GIVEN RECORDS ::
⁂

(* ===== verification/DisplayDialogs.v ===== *)
(** The dialogs that show what they are given and close: the details of an agent
    installer (modules/agent-builder-chooser/components/agent-details-dialog), the logs
    of a pod and the information of the health page (modules/health-dashboard), an
    information text and a node (modules/global-components).

    The first one reads the configuration while it is shown; it is composed with the
    page that opens it. *)
From S2P Require Import Prelude Handler JsValue Runtime Data AgentData Agents HealthData.

(** [mat_dialog_ref_.close()] *)
Inductive window_effect : Type := CloseWindow.

(** ** agent-details-dialog.component.ts *)

Record AgentDetailsDialogComponent := { details_data : AgentDetailsDialogDataInterface }.
Definition new_AgentDetailsDialog (d : AgentDetailsDialogDataInterface) : AgentDetailsDialogComponent := {| details_data := d |}.
(** [customPackages[app_config.name][element_spec.name]] *)
Definition get_element_config (s : AgentDetailsDialogComponent) (app_config : AppConfigClass) (element_spec : ElementSpecClass) : outcome jsval :=
  match customPackages (dd_agent_installer_configuration (details_data s)) with
  | Some packages =>
      match get_property (default JUndefined (assoc (name app_config) packages)) (es_name element_spec) with
      | Some v => Ret v
      | None => Exn "TypeError"
      end
  | None => Exn "TypeError"
  end.
Definition details_close : handler AgentDetailsDialogComponent window_effect unit := emit CloseWindow.
(** The cells of the template: every element of every tab. *)
Definition details_cells (s : AgentDetailsDialogComponent) : list (list (outcome jsval)) :=
  (fun ac => get_element_config s ac <$> form ac) <$> dd_app_configs (details_data s).

Definition readable (o : outcome jsval) : Prop := exists v, o = Ret v.
Definition is_object (v : jsval) : bool := match v with JObj _ => true | _ => false end.

Lemma details_opened c s r s' es : show_agent_installer_configuration c s = (r, s', es) ->
  Forall (fun e => forall d, e = Page (OpenDetails d) ->
    dd_agent_installer_configuration d = c /\
    Forall (fun ac => name ac ∈ fst <$> default [] (customPackages c)) (dd_app_configs d)) es.
Proof.
  unfold show_agent_installer_configuration, get_app_configs_with_custom_packages_, bind, Agents.get, gets, deref.
  destruct (app_configs s) as [l|]; intros [= <- <- <-]; [|constructor].
  constructor; [|constructor]. intros d [= <-]. split; [done|]. apply Forall_forall. intros ac Hac.
  apply list_elem_of_In, List.filter_In in Hac as [_ Hin]. by apply includes_elem_of.
Qed.

(** The dialog that the page opens for a configuration can read every cell, and a
    package that was not chosen has no tab. *)
Theorem details_are_readable c s r s' es d : show_agent_installer_configuration c s = (r, s', es) ->
  Page (OpenDetails d) ∈ es -> Forall (fun p => is_object (snd p) = true) (default [] (customPackages c)) ->
  Forall (Forall readable) (details_cells (new_AgentDetailsDialog d)).
Proof.
  intros Hs Hd Hp. apply details_opened in Hs. rewrite Forall_forall in Hs. destruct (Hs _ Hd d eq_refl) as [<- Hn].
  unfold details_cells. apply Forall_fmap. eapply Forall_impl; [exact Hn|]. intros ac Hac. cbn beta in Hac.
  apply Forall_fmap, Forall_forall. intros spec _. unfold compose, readable, get_element_config. cbn [details_data new_AgentDetailsDialog].
  destruct (customPackages _) as [packages|]; [|by apply not_elem_of_nil in Hac]. cbn [default] in *.
  destruct (assoc (name ac) packages) as [v|] eqn:Hv; [|by apply assoc_None in Hv].
  apply assoc_elem_of in Hv. rewrite Forall_forall in Hp. specialize (Hp _ Hv). destruct v; try done. by eexists.
Qed.

(** Without the page's choice of the tabs the dialog could throw. *)
Lemma unchosen_package_throws s ac spec packages :
  customPackages (dd_agent_installer_configuration (details_data s)) = Some packages ->
  name ac ∉ fst <$> packages -> get_element_config s ac spec = Exn "TypeError".
Proof. intros Hp Hn. unfold get_element_config. rewrite Hp. apply assoc_None in Hn. by rewrite Hn. Qed.

(** ** pod-log-dialog.component.ts *)

Record PodLogDialogComponent := { show_options : bool; is_read_only : bool; use_language : string; pl_title : string; pod_logs : list PodLogClass }.
Definition new_PodLogDialog (d : PodLogDialogDataInterface) : PodLogDialogComponent :=
  {| show_options := false; is_read_only := true; use_language := "txt"; pl_title := pld_title d; pod_logs := pod_log_info d |}.
Definition pod_log_close : handler PodLogDialogComponent window_effect unit := emit CloseWindow.

(** ** health-dashboard-dialog.component.ts *)

Record HealthDashboardDialogComponent := { hd_title : string; hd_info : list KeyValueClass }.
Definition new_HealthDashboardDialog (d : HealthDashboardDialogDataInterface) : HealthDashboardDialogComponent :=
  {| hd_title := hdd_title d; hd_info := info d |}.
Definition health_dashboard_close : handler HealthDashboardDialogComponent window_effect unit := emit CloseWindow.

(** ** modal-dialog-display-mat and node-info-dialog *)

Record ModalDialogDisplayMatComponent := { md_title : string; md_info : string }.
Definition new_ModalDialogDisplayMat (title info : string) : ModalDialogDisplayMatComponent := {| md_title := title; md_info := info |}.
Definition display_close : handler ModalDialogDisplayMatComponent window_effect unit := emit CloseWindow.

(** The node is the object of the table. *)
Record NodeInfoDialogComponent := { shown_node : loc }.
Definition new_NodeInfoDialog (node : loc) : NodeInfoDialogComponent := {| shown_node := node |}.
Definition node_info_close : handler NodeInfoDialogComponent window_effect unit := emit CloseWindow.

⁂

WHAT TO PRODUCE ::
Search the data above and return each line in which "Some" occurs.

RESULT ::
  | Some packages =>
      | Some v => Ret v
  customPackages (dd_agent_installer_configuration (details_data s)) = Some packages ->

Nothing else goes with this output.